Biomolecules and their reactions are of great interest because they are important for the functions in our body and thus for health. The structure of a molecule defines its function, and in this work we demonstrate the crucial steps that will allow direct recording of structural information from large biological molecules through gas-phase x-ray diffraction. This requires a source of intact biomolecules in the gas-phase, as well as the ability to ensure all molecules in the x-ray focus are structurally identical. In this thesis it is shown how this can be achieved using a laser desorption molecular beam source in combination with electrostatic deflection.
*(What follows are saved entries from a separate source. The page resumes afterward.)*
(** X4 : With one qubit the gates of [_diffusion] are the identity, so the
    whole circuit of [create_grover_circuit] acts as a single Hadamard
    whatever the target and the number of iterations: started on the
    all-zero register, both outcomes keep amplitude [1 / sqrt 2]. *)
Theorem grover_one_qubit_is_hadamard (t : Z) (k : nat) (psi : state)
  (b : basis) :
  0 <= t < 2 ->
  length b = 1%nat ->
  run (_diffusion 1) psi b = psi b
  /\ run (create_grover_circuit 1 t k) psi b = run [Hadamard 0] psi b
  /\ run (create_grover_circuit 1 t k) ket_zero b = ((/ sqrt 2)%R, 0%R).
Proof.
  intros Ht Hb.
  assert (Hc : forall phi,
             run (create_grover_circuit 1 t k) phi b
             = run [Hadamard 0] phi b).
  { intros phi. unfold create_grover_circuit. rewrite run_app.
    apply grover_iterations_one_qubit; assumption. }
  split; [apply diffusion_one_qubit; exact Hb|].
  split; [apply Hc|].
  rewrite Hc. unfold ket_zero.
  change [Hadamard 0] with (map Hadamard (seq 0 1)).
  rewrite (hadamard_layer_spike 1 (1%R, 0%R) b Hb).
  unfold Cscale; simpl; f_equal; ring.
Qed.

Lemma grover_one_qubit_is_hadamard_witness :
  run (_diffusion 1) ket_zero [true] = ket_zero [true]
  /\ run (create_grover_circuit 1 1 3) ket_zero [true]
     = run [Hadamard 0] ket_zero [true]
  /\ run (create_grover_circuit 1 1 3) ket_zero [true]
     = ((/ sqrt 2)%R, 0%R).
Proof.
  apply (grover_one_qubit_is_hadamard 1 3 ket_zero [true]).
  - lia.
  - reflexivity.
Defined.

(** X5 : With two qubits or more, one Grover iteration (the oracle's gates,
    then the diffusion's) keeps a vector two-valued: amplitude [a] on the
    target and [b] on every other basis state become [-a - 2m] and
    [b - 2m], where [m = (-a + (2^n - 1) b) / 2^n]. *)
Theorem grover_iteration_two_level (n : nat) (t : Z) (a b : amp)
  (psi : state) :
  (2 <= n)%nat ->
  0 <= t < 2 ^ Z.of_nat n ->
  state_eq_on n psi (two_level t a b) ->
  state_eq_on n (run (_oracle n t ++ _diffusion n) psi)
    (two_level t
       (Csub (Copp a)
          (Cscale 2 (Cscale (/ 2 ^ n)
                       (Cadd (Copp a) (Cscale (2 ^ n - 1) b)))))
       (Csub b
          (Cscale 2 (Cscale (/ 2 ^ n)
                       (Cadd (Copp a) (Cscale (2 ^ n - 1) b)))))).
Proof. intros Hn Ht Hpsi. apply (grover_step_run n t a b psi Hn Ht Hpsi). Qed.

Lemma grover_iteration_two_level_witness :
  state_eq_on 2
    (run (_oracle 2 3 ++ _diffusion 2)
       (two_level 3 (1%R, 0%R) (0%R, 0%R)))
    (two_level 3
       (Csub (Copp (1%R, 0%R))
          (Cscale 2 (Cscale (/ 2 ^ 2)
                       (Cadd (Copp (1%R, 0%R))
                             (Cscale (2 ^ 2 - 1) (0%R, 0%R))))))
       (Csub (0%R, 0%R)
          (Cscale 2 (Cscale (/ 2 ^ 2)
                       (Cadd (Copp (1%R, 0%R))
                             (Cscale (2 ^ 2 - 1) (0%R, 0%R))))))).
Proof.
  apply (grover_iteration_two_level 2 3 (1%R, 0%R) (0%R, 0%R)).
  - lia.
  - simpl; lia.
  - intros c _; reflexivity.
Defined.

(** X6 : With two qubits or more, the circuit of [create_grover_circuit]
    run on the all-zero register leaves, after [k] iterations, amplitude
    [(-1)^k sin((2k+1) theta)] on the target and
    [(-1)^k cos((2k+1) theta) / sqrt (2^n - 1)] on every other basis state,
    where [sin theta = 1 / sqrt (2^n)]. *)
Theorem grover_amplitudes (n : nat) (t : Z) (k : nat) (c : basis) :
  (2 <= n)%nat ->
  0 <= t < 2 ^ Z.of_nat n ->
  length c = n ->
  run (create_grover_circuit n t k) ket_zero c
  = if basis_index c =? t then target_amp n k else other_amp n k.
Proof.
  intros Hn Ht Hc. unfold create_grover_circuit. rewrite run_app.
  apply (grover_iterations_run n Hn t k Ht 0 _
           (uniform_as_two_level n Hn t) c Hc).
Qed.

Lemma grover_amplitudes_witness :
  run (create_grover_circuit 3 5 2) ket_zero [true; false; true]
  = if basis_index [true; false; true] =? 5
    then target_amp 3 2 else other_amp 3 2.
Proof.
  apply (grover_amplitudes 3 5 2 [true; false; true]).
  - lia.
  - simpl; lia.
  - reflexivity.
Defined.
(** * python-epaxos: the peer interface and the ZeroMQ replica server and client

    A shallow embedding of
      - [dsm/epaxos/network/peer.py]        (module [Peer]),
      - [dsm/epaxos/network/zeromq/impl.py] (modules [Zmq], [Server], [Client]),
    and the properties of the specification that concern them.

    Conventions.
      - A Python exception is a value of [exn]; a call that may raise returns
        a [Res].  An object that is mutated keeps its mutations when a later
        statement raises, so stateful code is a function from the state to
        the calls made on the outside world, the new state and a [Res]
        (the monad [Zmq.M]).
      - Python [float] and [datetime] values are modelled by the rational
        number they denote (seconds); rounding of [-] and [*] is not modelled.
      - [Dict[int, ReplicaAddress]] is the list of its items in insertion
        order ([Dict]), which is the order Python iterates a dict in; a
        Python [set] of ints is a [gset Z], [bytes] a [list Byte.byte].
      - What zmq does with an endpoint is not decided by the program: which
        endpoints [connect] and [bind] accept is part of the world ([Env]),
        as the clock and the arrival of messages are. *)

From Stdlib Require Import ZArith QArith List String Lia Lqa.
From stdpp Require Import gmap strings list.

Local Open Scope string_scope.
Local Open Scope list_scope.

(** ** Exceptions *)

(** The error kinds of section 7 of the specification. *)
Inductive proto_err := StaleBallot | UnknownSlot | CommandDecodeFailure.

Inductive exn :=
| ZMQError
| AssertionError
| KeyError
| IndexError
| ValueError
| ZeroDivisionError
| AttributeError
| NotImplementedError
| ProtocolError (e : proto_err).

Inductive Res (A : Type) :=
| Ok (a : A)
| Raise (e : exn).
Arguments Ok {A} a.
Arguments Raise {A} e.

(** A call made on the result of a call that returned. *)
Definition and_then {A B} (r : Res A) (f : A -> Res B) : Res B :=
  match r with
  | Ok a => f a
  | Raise e => Raise e
  end.

(** * peer.py *)
Module Peer.

(** A method declaration: its name and its parameters (name, annotation),
    [self] included. *)
Record method := Method { m_name : string; m_params : list (string * string) }.

Record class := Class {
  c_name : string;
  c_bases : list string;
  c_methods : list method
}.

Definition self := ("self", "").
Definition peer := ("peer", "int").
Definition client_peer := ("client_peer", "int").
Definition slot := ("slot", "Slot").
Definition ballot := ("ballot", "Ballot").
Definition command := ("command", "AbstractCommand").
Definition seq := ("seq", "int").
Definition deps := ("deps", "List[Slot]").
Definition state := ("state", "State").

Definition AcceptorInterface : class :=
  Class "AcceptorInterface" []
    [ Method "pre_accept_request" [self; peer; slot; ballot; command; seq; deps];
      Method "accept_request" [self; peer; slot; ballot; command; seq; deps];
      Method "commit_request" [self; peer; slot; ballot; seq; command; deps];
      Method "prepare_request" [self; peer; slot; ballot] ].

Definition LeaderInterface : class :=
  Class "LeaderInterface" []
    [ Method "client_request" [self; client_peer; command];
      Method "pre_accept_response_ack" [self; peer; slot; ballot; seq; deps];
      Method "pre_accept_response_nack" [self; peer; slot];
      Method "prepare_response_ack"
        [self; peer; slot; ballot; command; seq; deps; state];
      Method "prepare_response_nack" [self; peer; slot] ].

Definition ClientInterface : class :=
  Class "ClientInterface" []
    [ Method "client_response" [self; client_peer; command] ].

Definition Channel : class :=
  Class "Channel" ["AcceptorInterface"; "ClientInterface"; "LeaderInterface"]
    [ Method "__init__" [self] ].

(** The method resolution order of [Channel]: the class, then its bases from
    left to right (the bases have no bases of their own but [object]). *)
Definition Channel_mro : list class :=
  [Channel; AcceptorInterface; ClientInterface; LeaderInterface].

Definition declares (name : string) (ms : list method) : bool :=
  existsb (fun m => String.eqb (m_name m) name) ms.

(** Attribute lookup along an MRO: the first class that defines a name wins. *)
Fixpoint resolve (mro : list class) (seen : list method) : list method :=
  match mro with
  | [] => seen
  | c :: rest =>
      resolve rest
        (seen ++ List.filter (fun m => negb (declares (m_name m) seen))
                             (c_methods c))
  end.

(** The methods an instance of [Channel] has. *)
Definition Channel_methods : list method := resolve Channel_mro [].

(** [getattr(obj, name)] on a resolved method table. *)
Definition lookup_method (ms : list method) (name : string) : option method :=
  List.find (fun m => String.eqb (m_name m) name) ms.

(** The peer message kinds of the table in section 6 of the specification. *)
Inductive Kind :=
| ClientRequest | ClientResponse
| PreAcceptRequest | PreAcceptAck | PreAcceptNack
| AcceptRequest | AcceptAck | AcceptNack
| CommitRequest
| PrepareRequest | PrepareAck | PrepareNack.

Definition all_kinds : list Kind :=
  [ ClientRequest; ClientResponse; PreAcceptRequest; PreAcceptAck;
    PreAcceptNack; AcceptRequest; AcceptAck; AcceptNack; CommitRequest;
    PrepareRequest; PrepareAck; PrepareNack ].

(** The fields of each kind, as the table of section 6 lists them
    ([slot[, ballot]] read as: the ack carries the ballot, the nack does not,
    as for PreAccept). *)
Definition spec_fields (k : Kind) : list string :=
  match k with
  | ClientRequest => ["client_peer_id"; "command"]
  | ClientResponse => ["client_peer_id"; "command"]
  | PreAcceptRequest => ["slot"; "ballot"; "command"; "seq"; "deps"]
  | PreAcceptAck => ["slot"; "ballot"; "seq"; "deps"]
  | PreAcceptNack => ["slot"]
  | AcceptRequest => ["slot"; "ballot"; "command"; "seq"; "deps"]
  | AcceptAck => ["slot"; "ballot"]
  | AcceptNack => ["slot"]
  | CommitRequest => ["slot"; "ballot"; "seq"; "command"; "deps"]
  | PrepareRequest => ["slot"; "ballot"]
  | PrepareAck => ["slot"; "ballot"; "command"; "seq"; "deps"; "state"]
  | PrepareNack => ["slot"]
  end.

(** The name of the method that handles a kind, after the naming scheme of
    the interfaces: [<phase>_request], [<phase>_response_ack],
    [<phase>_response_nack]. *)
Definition handler_name (k : Kind) : string :=
  match k with
  | ClientRequest => "client_request"
  | ClientResponse => "client_response"
  | PreAcceptRequest => "pre_accept_request"
  | PreAcceptAck => "pre_accept_response_ack"
  | PreAcceptNack => "pre_accept_response_nack"
  | AcceptRequest => "accept_request"
  | AcceptAck => "accept_response_ack"
  | AcceptNack => "accept_response_nack"
  | CommitRequest => "commit_request"
  | PrepareRequest => "prepare_request"
  | PrepareAck => "prepare_response_ack"
  | PrepareNack => "prepare_response_nack"
  end.

Definition handlers (ms : list method) (k : Kind) : list method :=
  List.filter (fun m => String.eqb (m_name m) (handler_name k)) ms.

(** The message fields a handler takes: its parameters without [self] and
    without the sending [peer]; [client_peer] is the table's
    [client_peer_id]. *)
Definition field_of_param (p : string * string) : string :=
  if String.eqb (fst p) "client_peer" then "client_peer_id" else fst p.

Definition handler_fields (m : method) : list string :=
  match m_params m with
  | ("self", _) :: ("peer", _) :: ps => List.map field_of_param ps
  | ("self", _) :: ps => List.map field_of_param ps
  | ps => List.map field_of_param ps
  end.

(** The kinds a method is the handler of. *)
Definition kinds_of (m : method) : list Kind :=
  List.filter (fun k => String.eqb (m_name m) (handler_name k)) all_kinds.

(** Kind [k] has exactly one handler, and it takes [k]'s fields in order. *)
Definition well_handled (ms : list method) (k : Kind) : bool :=
  match handlers ms k with
  | [m] => if decide (handler_fields m = spec_fields k) then true else false
  | _ => false
  end.

End Peer.

(** * The transport and the effects of impl.py *)
Module Zmq.

(** [bytes], and a multipart message: the list of its frames. *)
Definition Packet := list Byte.byte.
Definition Multipart := list Packet.

(** What the code does to the outside world, in program order. *)
Inductive Event :=
| EMinimumWait                                  (* replica.check_timeouts_minimum_wait() *)
| EPoll (timeout_ms : Q)                        (* poller.poll(timeout) *)
| ENow                                          (* datetime.now() *)
| ETick                                         (* replica.tick() *)
| ECheckTimeouts                                (* replica.check_timeouts() *)
| ERecv (noblock : bool) (r : option Multipart) (* socket.recv_multipart(flags) *)
| EReceivePacket (p : Packet)                   (* channel_receive.receive_packet(p) *)
| EExecutePending                               (* replica.execute_pending() *)
| EPrint (ticks : Z)                            (* print(...) *)
| EBind (addr : string)                         (* socket.bind(addr) *)
| EConnect (addr : string)                      (* socket.connect(addr) *)
| EDisconnect (addr : string)                   (* socket.disconnect(addr) *)
| EClientRequest (chan : nat) (replica_id : option Z) (command : Z)
                                                (* channel.client_request(replica_id, command) *)
| ELogException (e : exn)                       (* logger.exception(...) *)
| EDumpStats.                                   (* pr.dump_stats(...) *)

(** The part of the world the program does not control: what successive
    calls of [datetime.now()] return, which messages reach the socket
    while the n-th [poll] waits, and which endpoints zmq accepts in
    [socket.connect] and in [socket.bind] (the others make the call raise
    [zmq.ZMQError]). *)
Record Env := {
  clock : nat -> Q;
  arrivals : nat -> list Multipart;
  accepts : string -> bool;
  binds : string -> bool
}.

(** A socket, with the counters of the calls made so far on the clock and
    the poller. *)
Record Socket := {
  inbound : list Multipart;   (* received, not yet read *)
  endpoints : list string;    (* connected to *)
  n_now : nat;
  n_poll : nat
}.

Definition fresh_socket : Socket :=
  {| inbound := []; endpoints := []; n_now := 0; n_poll := 0 |}.

(** Stateful, fallible, event-emitting computations over a state [S]. *)
Definition M (S A : Type) : Type := S -> list Event * S * Res A.

Definition ret {S A} (a : A) : M S A := fun s => ([], s, Ok a).

Definition bind {S A B} (m : M S A) (f : A -> M S B) : M S B :=
  fun s =>
    match m s with
    | (ev, s1, Ok a) =>
        match f a s1 with
        | (ev2, s2, r) => (ev ++ ev2, s2, r)
        end
    | (ev, s1, Raise e) => (ev, s1, Raise e)
    end.

Definition raise {S A} (e : exn) : M S A := fun s => ([], s, Raise e).
Definition emit {S} (e : Event) : M S unit := fun s => ([e], s, Ok tt).
Definition get {S} : M S S := fun s => ([], s, Ok s).
Definition put {S} (s : S) : M S unit := fun _ => ([], s, Ok tt).

(** [for x in l: body(x)] *)
Fixpoint for_each {S A} (body : A -> M S unit) (l : list A) : M S unit :=
  match l with
  | [] => ret tt
  | x :: l' => bind (body x) (fun _ => for_each body l')
  end.

(** Python's [max(a, b)] and [min(a, b)]: the first argument is kept unless
    the second is strictly greater (smaller). *)
Definition Qltb (x y : Q) : bool :=
  (Qnum x * Zpos (Qden y) <? Qnum y * Zpos (Qden x))%Z.
Definition py_max (a b : Q) : Q := if Qltb a b then b else a.
Definition py_min (a b : Q) : Q := if Qltb b a then b else a.

(** Truth value of a number: nonzero. *)
Definition truthy (x : Q) : bool := negb (Qnum x =? 0)%Z.

(** [seq[-1]] *)
Definition last_item {A} (l : list A) : Res A :=
  match last l with
  | Some x => Ok x
  | None => Raise IndexError
  end.

(** Reading a trace: the packets handed to [receive_packet], the messages
    read from the socket, the number of polls and of ticks, and the calls
    at which the program may be suspended (a poll, a read without
    [NOBLOCK]). *)
Definition dispatched (ev : list Event) : list Packet :=
  omap (fun e => match e with EReceivePacket p => Some p | _ => None end) ev.

Definition received (ev : list Event) : list Multipart :=
  omap (fun e => match e with ERecv _ (Some m) => Some m | _ => None end) ev.

Definition recvd (m : Multipart) : Event := ERecv true (Some m).

Definition is_poll (e : Event) : bool :=
  match e with EPoll _ => true | _ => false end.

Definition is_tick (e : Event) : bool :=
  match e with ETick => true | _ => false end.

Definition is_check_timeouts (e : Event) : bool :=
  match e with ECheckTimeouts => true | _ => false end.

Definition is_execute (e : Event) : bool :=
  match e with EExecutePending => true | _ => false end.

Definition is_client_request (e : Event) : bool :=
  match e with EClientRequest _ _ _ => true | _ => false end.

Definition is_disconnect (e : Event) : bool :=
  match e with EDisconnect _ => true | _ => false end.

Definition may_suspend (e : Event) : bool :=
  match e with
  | EPoll _ => true
  | ERecv false _ => true
  | _ => false
  end.
(** * Voltage-control agent: replay memory, state snapshots, reward shaping
      and the dueling double-Q network.

    A shallow embedding of [memory.py], [state.py] (with the equality
    methods of [elements.py]), the reward, the schedule and the training
    code of [environment.py], the forward pass and the copies of the
    variables of [neural_network.py], the pool of actions of
    [dss_engine.py], the greedy choice of [agent.py] and the constants of
    [global_configuration.py].

    Conventions.
    - A Python call that may raise is a function into [result]; the
      exception class is kept.
    - Python [float]s of the reward and of the element states are exact
      rationals ([Q]); the tensors of the network are real numbers ([R]),
      since the output activation ([tf.nn.swish]) is not rational.  The sums
      of rewards and the scalars of the elements are exact; NaN and the
      infinities are outside the model.
    - Where [calculate_reward] compares voltages, the outcome of the
      comparison selects a branch and depends on the rounding of binary64:
      there every number is read as the binary64 number nearest to it and
      every operation rounds its result ([fl], [fsub], [fmul], [fmean],
      [fround]).  [Bus.__eq__] only tests two rounded means for equality,
      and two decimals of three digits are the same exactly when the
      binary64 numbers nearest to them are: there the decimals are compared.
    - Library calls ([collections.deque], [numpy.random.choice],
      [statistics.mean], [round], [MinMaxScaler.transform], [tf.matmul],
      [tf.math.reduce_mean], [numpy.argmax], [copy.deepcopy]) are written
      out after their documented behaviour. *)

From Stdlib Require Import String Ascii.
From Stdlib Require Import List Arith Lia Bool.
From Stdlib Require Import ZArith QArith Qabs Qround.
From Stdlib Require Import Permutation Factorial.
From Stdlib Require Import Reals Lra.
Import ListNotations.

Close Scope R_scope.
Close Scope Q_scope.
Close Scope Z_scope.
Open Scope nat_scope.

Set Implicit Arguments.

(** ** Exceptions *)

Inductive PyError : Type :=
| ValueError        (* numpy: sample larger than population *)
| AttributeError    (* attribute access on [None] *)
| TypeError         (* iteration over [None], [float] of a non-scalar *)
| StatisticsError   (* [statistics.mean] of an empty sequence *)
| IndexError.       (* index out of range, too many indices *)

Inductive result (A : Type) : Type :=
| Ok (a : A)
| Raise (e : PyError).

Arguments Ok {A} a.
Arguments Raise {A} e.

Definition bind {A B : Type} (r : result A) (k : A -> result B) : result B :=
  match r with
  | Ok a => k a
  | Raise e => Raise e
  end.

Notation "x <- r ;; k" := (bind r (fun x => k))
  (at level 61, r at next level, right associativity).

Definition returns {A : Type} (r : result A) : Prop := exists a, r = Ok a.

(** ** memory.py *)

Module Memory.

Section WithItem.

Variable item : Type.

(** [collections.deque(maxlen=size)]: the items, oldest first. *)
Record deque : Type := mkDeque { maxlen : nat; items : list item }.

(** [deque.append]: put the item at the right end, then drop the left end
  when the bound is exceeded. *)
Definition deque_append (d : deque) (x : item) : deque :=
let l := items d ++ [x] in
mkDeque (maxlen d) (if maxlen d <? length l then tl l else l).

Record Memory : Type := mkMemory { _memory : deque }.

(** [Memory.__init__] *)
Definition init (size : nat) : Memory := mkMemory (mkDeque size []).

(** [Memory.add] *)
Definition add (m : Memory) (x : item) : Memory :=
mkMemory (deque_append (_memory m) x).

(** [Memory.__len__] *)
Definition len (m : Memory) : nat := length (items (_memory m)).

(** [numpy.random.choice(numpy.arange(pop_size), size=size, replace=False)].
  The generator draws [permutation], a shuffle of [0 .. pop_size-1], and
  the answer is its first [size] entries; a sample larger than the
  population is refused. *)
Definition random_choice (permutation : list nat) (pop_size size : nat)
: result (list nat) :=
if pop_size <? size then Raise ValueError
else Ok (firstn size permutation).

(** [self._memory[i]] *)
Definition getitem (d : deque) (i : nat) : result item :=
match nth_error (items d) i with
| Some x => Ok x
| None => Raise IndexError
end.

Fixpoint collect (d : deque) (idx : list nat) : result (list item) :=
match idx with
| [] => Ok []
| i :: rest =>
    x <- getitem d i ;;
    xs <- collect d rest ;;
    Ok (x :: xs)
end.

(** [Memory.sample]; [permutation] is the draw of the generator. *)
Definition sample (m : Memory) (permutation : list nat) (batch_size : nat)
: result (list item) :=
random_indexes <- random_choice permutation (len m) batch_size ;;
collect (_memory m) random_indexes.

(** All insertions of a sequence, in order. *)
Definition add_all (m : Memory) (xs : list item) : Memory :=
fold_left add xs m.

End WithItem.

End Memory.

(** ** Numbers shared by state.py, elements.py and environment.py *)

(** [statistics.mean]: exact mean, [StatisticsError] on no data. *)
Definition mean (data : list Q) : result Q :=
  match data with
  | [] => Raise StatisticsError
  | _ :: _ => Ok (fold_right Qplus 0%Q data / inject_Z (Z.of_nat (length data)))%Q
  end.

(** Nearest integer, a tie going to the even neighbour. *)
Definition round_half_even (q : Q) : Z :=
  let f := Qfloor q in
  match ((q - inject_Z f) ?= (1 # 2))%Q with
  | Lt => f
  | Gt => (f + 1)%Z
  | Eq => if Z.even f then f else (f + 1)%Z
  end.

(** [round(x, ndigits)] of a float. *)
Definition round (x : Q) (ndigits : nat) : Q :=
  let scale := inject_Z (10 ^ Z.of_nat ndigits) in
  (inject_Z (round_half_even (x * scale)) / scale)%Q.

(** [==] of two floats. *)
Definition float_eq (x y : Q) : bool := Qeq_bool x y.

(** ** Binary64

    The floats of CPython are IEEE 754 binary64 numbers: 53 binary digits,
    least exponent [-1074], results rounded to nearest, a tie going to the
    even significand.  A finite float is a rational; [fl q] is the float
    nearest to the rational [q].  No bound is put on the exponent from
    above: the numbers here are voltages in per unit, far from [2^1024]. *)

(** [2^e] *)
Definition pow2 (e : Z) : Q :=
  if (0 <=? e)%Z then inject_Z (2 ^ e) else (1 # Z.to_pos (2 ^ (- e)))%Q.

(** The binade of [q <> 0]: the [k] with [2^k <= |q| < 2^(k+1)]. *)
Definition ilog2 (q : Q) : Z :=
  let k := (Z.log2 (Z.abs (Qnum q)) - Z.log2 (Zpos (Qden q)))%Z in
  if Qle_bool (pow2 k) (Qabs q) then k else (k - 1)%Z.

(** Rounding to binary64. *)
Definition fl (q : Q) : Q :=
  if Qeq_bool q 0 then 0%Q
  else
    let e := Z.max (ilog2 q - 52) (-1074) in
    Qred (inject_Z (round_half_even (q / pow2 e)) * pow2 e)%Q.

(** [x - y] and [x * y] of two floats. *)
Definition fsub (x y : Q) : Q := fl (fl x - fl y)%Q.
Definition fmul (x y : Q) : Q := fl (fl x * fl y)%Q.

(** [statistics.mean] of floats: the exact mean of the data, converted to
    a float at the end. *)
Definition fmean (data : list Q) : result Q :=
  m <- mean (map fl data) ;; Ok (fl m).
Following an introduction into the subject and a brief review of the theoretical background in the first two chapters, chapter 3 contains the details of our new laser desorption source for thermally labile biomolecules, that is fully compatible with use at central facilities. Afterwards, a characterisation of the laser-desorption molecular beam source is presented in chapter 4. Utilizing strong-field ionisation, we characterised the produced molecular beam and evaluated the influence of various experimental parameters. Strong-field ionisation acted as a universal probe and enabled us to analyse the purity of the produced molecular beam, including molecular fragments. The optimised source was then combined with an electrostatic deflector for species separation. In chapter 5 it is shown that a cold molecular beam of Ac-Phe-Cys-NH2 is produced and the conformers are spatially separated. This is the first demonstration of conformer-selected and rotationally cold molecular beams of peptides, which is a crucial step towards the implementation of single-molecule diffractive imaging experiments of biological systems. Additionally, it was possible to produce a molecular beam of glycine with the laser desorption source. Combined with the electrostatic deflector one of the conformers of glycine could be separated from the other two, shown in chapter 6, enabling novel conformer-resolved ultrafast dynamics experiments. In chapter 7 the applicability of the source to even larger biomolecules, through first measurements of insulin, is demonstrated. In the last two chapters a summary and outlook is given and several improvements and follow-up experiments are suggested.